This paper explores an alternative method of doing supervised learning. The motivation is that, even though supervised learning has been largely successful in machine learning, when the label distribution is very complex (e.g. graphs and pixels), learning the posterior distribution can be challenging. In this work, the author proposed learning a consistency model for the label distribution given the data distribution and noisy label samples. Through extensive experiments, including semantic segmentation, n-body simulation, combinatorial optimization and next-token prediction, the paper shows that their method consistently performs better without a large sacrifice in inference time compared to their discriminative modeling counterparts.
优点
This work has a fair amount of novelty, in the sense that consistency is still a relatively new generative model, and there isn’t much work on modeling the target distribution. As for the writing, the proposed method is fairly straight-forward, as it is applying consistency model to the label distribution conditioned on the data distribution, rather than the typical setting of applying it to the data distribution itself. The introduction of consistency model, multi-step inference, and forward steps in categorical and continuous distributions are clearly defined, making the paper self-contained and providing sufficient information for the reader to follow through. For experiments, the authors have done a fair job in testing their method in multiple settings, such as semantic segmentation, n-body simulation, combinatorial optimization and next-token prediction. Each setting is also provided a fair number of baselines and comparisons to clearly demonstrate that their method can perform better than current state-of-the-art. Overall, the method is sound and works reasonable well within expectations.
缺点
- One shortcoming is that the paper assumed the data provides sufficient information about the labels, but this often happens when there is an abundance of data. It is an assumption that is implicitly made by the method, but was not mentioned at all.

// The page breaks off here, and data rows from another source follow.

(* ===== verification/_CoqProject ===== *)
-Q . S2P
Prelude.v
JsNumber.v
Json.v
JsMap.v
JsonTree.v
AuditChain.v
Review.v
Regex.v
Glob.v
DiffFilter.v
Errors.v
Retry.v
Schema.v
Cost.v
Conversation.v
Gitleaks.v
Tools.v
Untrusted.v
Workspace.v
AutoFetch.v
Dedup.v
SystemPrompt.v
Runner.v
Agent.v
AgentLemmas.v
AgentSpec.v
EvalRecorder.v
AgentFrame.v
History.v
Commands.v
Feedback.v
ReviewStateStore.v
Incremental.v
StateComment.v
Queue.v
Webhook.v
WebhookSpec.v
Sns.v
SnsSpec.v
NumberText.v
Presets.v
Codec.v
SkillLoader.v
InjectionDetector.v
Config.v
ConfigLoad.v
OrgConfig.v
Llm.v
ProviderBase.v
Anthropic.v
OpenAI.v
Providers.v
Byok.v
ByokSpec.v
Vcs.v
CodecommitAdapter.v
GithubAdapter.v
Tenancy.v
AppAuth.v
Action.v
Codecommit.v
CodecommitSpec.v
Worker.v
SeverityGate.v
CategoryGate.v
Judge.v
EvalScripts.v
Dates.v
CostLedger.v
Cursor.v
Dashboard.v
DashboardSpec.v
GithubSetup.v
Recover.v
Backfill.v
Cli.v
CliSpec.v
Setup.v
WebClient.v
Maintenance.v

- The writing of the paper begins and motivates from the perspective of Information Bottleneck. However, from the writing, it’s not exactly clear how the high level intuition connects with the assumptions about the model. Intuitively, I believe the authors are trying to argue that consistency models also make the assumption that the distribution it’s trying to model (i.e. the target distribution here) is also trying to learn a low-dimensional representation, for instance. However, this is not explicitly said or mentioned. In other words, the discussion on IB seems to distract from the discussion rather than helping the discussion. The introduction would have read fine without any mentioning of IB. Some additional comments regarding the connection in the related work section would make the motivation of the work more clear and prominent.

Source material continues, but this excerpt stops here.